■ Collected data entries
--------------------------------

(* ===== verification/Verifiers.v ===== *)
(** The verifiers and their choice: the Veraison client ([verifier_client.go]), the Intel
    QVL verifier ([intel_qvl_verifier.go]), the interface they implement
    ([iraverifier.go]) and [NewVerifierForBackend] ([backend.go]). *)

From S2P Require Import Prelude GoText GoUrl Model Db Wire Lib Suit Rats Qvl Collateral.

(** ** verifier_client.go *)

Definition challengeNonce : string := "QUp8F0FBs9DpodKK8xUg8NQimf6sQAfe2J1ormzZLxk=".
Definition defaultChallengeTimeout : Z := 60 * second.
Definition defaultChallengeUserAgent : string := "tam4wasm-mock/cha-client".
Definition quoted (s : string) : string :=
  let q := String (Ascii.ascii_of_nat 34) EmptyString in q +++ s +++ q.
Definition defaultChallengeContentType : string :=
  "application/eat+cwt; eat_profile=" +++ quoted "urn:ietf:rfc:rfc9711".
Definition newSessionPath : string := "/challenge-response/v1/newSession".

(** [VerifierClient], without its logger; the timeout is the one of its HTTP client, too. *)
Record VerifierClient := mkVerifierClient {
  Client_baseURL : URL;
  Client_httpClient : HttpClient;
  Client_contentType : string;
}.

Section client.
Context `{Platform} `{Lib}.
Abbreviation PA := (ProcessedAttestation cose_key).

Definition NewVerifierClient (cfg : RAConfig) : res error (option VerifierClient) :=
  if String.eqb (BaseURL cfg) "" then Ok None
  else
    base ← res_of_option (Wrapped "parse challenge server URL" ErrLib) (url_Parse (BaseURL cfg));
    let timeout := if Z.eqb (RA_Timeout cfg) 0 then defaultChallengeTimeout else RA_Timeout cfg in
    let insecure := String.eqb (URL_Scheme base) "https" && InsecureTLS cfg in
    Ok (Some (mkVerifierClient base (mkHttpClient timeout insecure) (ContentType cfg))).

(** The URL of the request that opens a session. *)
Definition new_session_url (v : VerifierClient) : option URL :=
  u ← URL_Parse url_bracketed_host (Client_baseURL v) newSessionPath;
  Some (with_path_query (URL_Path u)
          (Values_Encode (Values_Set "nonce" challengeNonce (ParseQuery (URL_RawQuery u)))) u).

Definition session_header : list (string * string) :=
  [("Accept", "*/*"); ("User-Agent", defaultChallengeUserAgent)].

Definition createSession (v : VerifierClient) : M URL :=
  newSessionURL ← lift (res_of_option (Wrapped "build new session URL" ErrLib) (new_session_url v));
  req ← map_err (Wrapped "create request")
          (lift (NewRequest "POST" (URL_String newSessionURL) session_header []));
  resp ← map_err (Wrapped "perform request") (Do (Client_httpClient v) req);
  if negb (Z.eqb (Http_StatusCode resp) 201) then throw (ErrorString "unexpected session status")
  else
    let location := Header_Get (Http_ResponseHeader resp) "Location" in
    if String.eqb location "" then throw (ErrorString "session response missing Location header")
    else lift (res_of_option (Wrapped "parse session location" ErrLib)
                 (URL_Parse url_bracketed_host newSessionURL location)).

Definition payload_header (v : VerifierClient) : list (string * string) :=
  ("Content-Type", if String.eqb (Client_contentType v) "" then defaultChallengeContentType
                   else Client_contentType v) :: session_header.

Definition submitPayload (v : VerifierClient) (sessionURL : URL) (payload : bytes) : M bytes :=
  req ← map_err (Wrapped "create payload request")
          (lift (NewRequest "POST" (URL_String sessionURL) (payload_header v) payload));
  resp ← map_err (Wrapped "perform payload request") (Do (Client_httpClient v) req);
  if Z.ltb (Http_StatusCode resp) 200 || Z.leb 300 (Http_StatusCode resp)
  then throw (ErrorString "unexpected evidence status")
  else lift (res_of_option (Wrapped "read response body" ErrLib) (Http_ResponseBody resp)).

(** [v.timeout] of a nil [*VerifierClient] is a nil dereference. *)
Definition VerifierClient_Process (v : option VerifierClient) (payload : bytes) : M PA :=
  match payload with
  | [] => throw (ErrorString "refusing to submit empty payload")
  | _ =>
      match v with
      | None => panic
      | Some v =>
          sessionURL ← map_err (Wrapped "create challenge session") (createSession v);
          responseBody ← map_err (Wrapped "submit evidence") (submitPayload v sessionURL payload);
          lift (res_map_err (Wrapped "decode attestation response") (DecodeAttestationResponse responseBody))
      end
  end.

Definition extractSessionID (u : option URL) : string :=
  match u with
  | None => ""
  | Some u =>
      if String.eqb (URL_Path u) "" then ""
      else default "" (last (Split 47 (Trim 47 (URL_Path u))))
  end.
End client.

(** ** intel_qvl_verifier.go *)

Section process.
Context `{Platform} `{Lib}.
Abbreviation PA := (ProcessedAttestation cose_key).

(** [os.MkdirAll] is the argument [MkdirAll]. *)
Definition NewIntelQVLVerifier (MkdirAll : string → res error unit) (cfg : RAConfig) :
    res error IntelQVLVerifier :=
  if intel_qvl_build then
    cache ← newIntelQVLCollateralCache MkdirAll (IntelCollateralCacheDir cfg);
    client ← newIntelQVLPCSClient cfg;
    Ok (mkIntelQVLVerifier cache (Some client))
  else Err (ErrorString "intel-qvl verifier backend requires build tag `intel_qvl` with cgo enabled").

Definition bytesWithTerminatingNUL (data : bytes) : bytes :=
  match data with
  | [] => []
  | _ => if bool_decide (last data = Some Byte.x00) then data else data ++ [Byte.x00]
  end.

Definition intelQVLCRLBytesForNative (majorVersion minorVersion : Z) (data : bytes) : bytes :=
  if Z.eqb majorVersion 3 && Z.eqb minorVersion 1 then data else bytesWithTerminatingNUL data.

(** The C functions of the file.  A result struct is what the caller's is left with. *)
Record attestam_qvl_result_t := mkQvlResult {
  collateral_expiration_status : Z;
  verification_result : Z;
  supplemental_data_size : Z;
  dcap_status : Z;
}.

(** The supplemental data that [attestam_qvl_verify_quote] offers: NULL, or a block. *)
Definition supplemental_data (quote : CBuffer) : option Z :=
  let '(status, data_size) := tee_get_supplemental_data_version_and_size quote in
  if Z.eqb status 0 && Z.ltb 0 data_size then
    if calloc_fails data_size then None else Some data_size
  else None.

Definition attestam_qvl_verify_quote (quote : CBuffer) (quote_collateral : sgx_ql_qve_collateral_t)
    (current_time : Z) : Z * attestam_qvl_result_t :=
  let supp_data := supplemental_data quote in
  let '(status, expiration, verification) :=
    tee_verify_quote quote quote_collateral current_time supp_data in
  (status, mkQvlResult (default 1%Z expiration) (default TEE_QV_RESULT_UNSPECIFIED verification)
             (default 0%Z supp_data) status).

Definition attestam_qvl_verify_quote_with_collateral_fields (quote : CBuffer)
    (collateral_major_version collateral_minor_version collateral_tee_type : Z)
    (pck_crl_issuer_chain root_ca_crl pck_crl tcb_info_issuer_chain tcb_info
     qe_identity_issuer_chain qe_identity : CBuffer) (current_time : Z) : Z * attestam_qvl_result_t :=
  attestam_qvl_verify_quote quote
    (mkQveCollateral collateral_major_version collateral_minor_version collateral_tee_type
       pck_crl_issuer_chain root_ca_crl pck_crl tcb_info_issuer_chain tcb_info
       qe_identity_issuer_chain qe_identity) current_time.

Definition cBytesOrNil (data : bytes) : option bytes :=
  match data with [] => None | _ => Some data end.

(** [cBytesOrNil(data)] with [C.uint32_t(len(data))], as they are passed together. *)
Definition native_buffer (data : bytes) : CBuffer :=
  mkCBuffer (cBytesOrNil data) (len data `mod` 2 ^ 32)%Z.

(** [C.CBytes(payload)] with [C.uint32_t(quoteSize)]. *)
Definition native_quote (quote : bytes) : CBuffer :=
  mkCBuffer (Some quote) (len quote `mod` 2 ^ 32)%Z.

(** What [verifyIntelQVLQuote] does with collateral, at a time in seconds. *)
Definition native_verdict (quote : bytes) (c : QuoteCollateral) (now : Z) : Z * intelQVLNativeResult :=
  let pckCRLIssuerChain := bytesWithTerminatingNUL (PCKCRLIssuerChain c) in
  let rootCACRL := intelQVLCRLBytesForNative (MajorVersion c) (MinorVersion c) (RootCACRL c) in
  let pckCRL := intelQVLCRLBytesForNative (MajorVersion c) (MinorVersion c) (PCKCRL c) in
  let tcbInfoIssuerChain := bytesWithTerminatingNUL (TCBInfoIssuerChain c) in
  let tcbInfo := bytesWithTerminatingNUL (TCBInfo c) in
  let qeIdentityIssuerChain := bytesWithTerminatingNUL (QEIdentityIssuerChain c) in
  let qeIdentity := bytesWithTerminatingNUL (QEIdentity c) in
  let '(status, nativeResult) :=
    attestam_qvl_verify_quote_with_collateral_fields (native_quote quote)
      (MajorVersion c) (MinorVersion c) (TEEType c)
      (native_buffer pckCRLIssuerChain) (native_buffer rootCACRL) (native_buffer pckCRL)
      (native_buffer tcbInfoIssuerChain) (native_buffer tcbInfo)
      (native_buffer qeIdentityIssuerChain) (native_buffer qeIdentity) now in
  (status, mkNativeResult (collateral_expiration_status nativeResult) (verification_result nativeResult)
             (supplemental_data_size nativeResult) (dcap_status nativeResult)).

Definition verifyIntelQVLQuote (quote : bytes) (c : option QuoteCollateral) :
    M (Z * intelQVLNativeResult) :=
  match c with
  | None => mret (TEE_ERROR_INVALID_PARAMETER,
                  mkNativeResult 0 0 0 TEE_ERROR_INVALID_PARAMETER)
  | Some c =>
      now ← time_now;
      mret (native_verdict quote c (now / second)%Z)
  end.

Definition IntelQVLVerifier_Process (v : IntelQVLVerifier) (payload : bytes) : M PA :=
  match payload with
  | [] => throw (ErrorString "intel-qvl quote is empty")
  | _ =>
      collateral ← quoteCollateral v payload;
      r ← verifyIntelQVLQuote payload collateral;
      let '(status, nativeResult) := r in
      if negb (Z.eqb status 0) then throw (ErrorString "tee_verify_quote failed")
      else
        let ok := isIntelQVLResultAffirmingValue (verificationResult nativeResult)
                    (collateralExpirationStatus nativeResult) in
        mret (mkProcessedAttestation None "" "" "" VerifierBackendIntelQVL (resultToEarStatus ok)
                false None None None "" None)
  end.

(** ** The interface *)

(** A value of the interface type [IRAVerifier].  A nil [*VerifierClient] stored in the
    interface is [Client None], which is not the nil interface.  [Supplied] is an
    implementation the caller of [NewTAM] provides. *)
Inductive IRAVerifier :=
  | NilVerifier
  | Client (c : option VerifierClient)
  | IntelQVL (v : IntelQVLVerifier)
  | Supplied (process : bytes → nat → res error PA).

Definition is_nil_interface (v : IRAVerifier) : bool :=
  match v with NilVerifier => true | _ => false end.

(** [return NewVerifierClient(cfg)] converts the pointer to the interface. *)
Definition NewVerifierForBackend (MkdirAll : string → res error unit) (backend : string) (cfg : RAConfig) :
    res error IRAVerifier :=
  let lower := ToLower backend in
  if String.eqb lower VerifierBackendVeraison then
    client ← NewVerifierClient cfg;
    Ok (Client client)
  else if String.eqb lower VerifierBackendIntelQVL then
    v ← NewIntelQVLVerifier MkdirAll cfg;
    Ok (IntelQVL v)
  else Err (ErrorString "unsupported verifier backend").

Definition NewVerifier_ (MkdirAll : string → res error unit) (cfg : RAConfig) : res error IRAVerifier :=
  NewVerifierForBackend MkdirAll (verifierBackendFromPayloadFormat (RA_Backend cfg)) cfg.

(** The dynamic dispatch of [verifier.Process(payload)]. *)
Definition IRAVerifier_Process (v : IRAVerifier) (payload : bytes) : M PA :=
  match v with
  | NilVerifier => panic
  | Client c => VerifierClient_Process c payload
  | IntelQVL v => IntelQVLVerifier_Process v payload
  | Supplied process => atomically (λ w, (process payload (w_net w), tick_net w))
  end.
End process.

--------------------------------

■ Task
Only the last part of the records is wanted. Repeat it exactly, beginning at the line containing "Definition NewVerifier_ (MkdirAll" and ending at the final line.

■ Task result
Definition NewVerifier_ (MkdirAll : string → res error unit) (cfg : RAConfig) : res error IRAVerifier :=
  NewVerifierForBackend MkdirAll (verifierBackendFromPayloadFormat (RA_Backend cfg)) cfg.

(** The dynamic dispatch of [verifier.Process(payload)]. *)
Definition IRAVerifier_Process (v : IRAVerifier) (payload : bytes) : M PA :=
  match v with
  | NilVerifier => panic
  | Client c => VerifierClient_Process c payload
  | IntelQVL v => IntelQVLVerifier_Process v payload
  | Supplied process => atomically (λ w, (process payload (w_net w), tick_net w))
  end.
End process.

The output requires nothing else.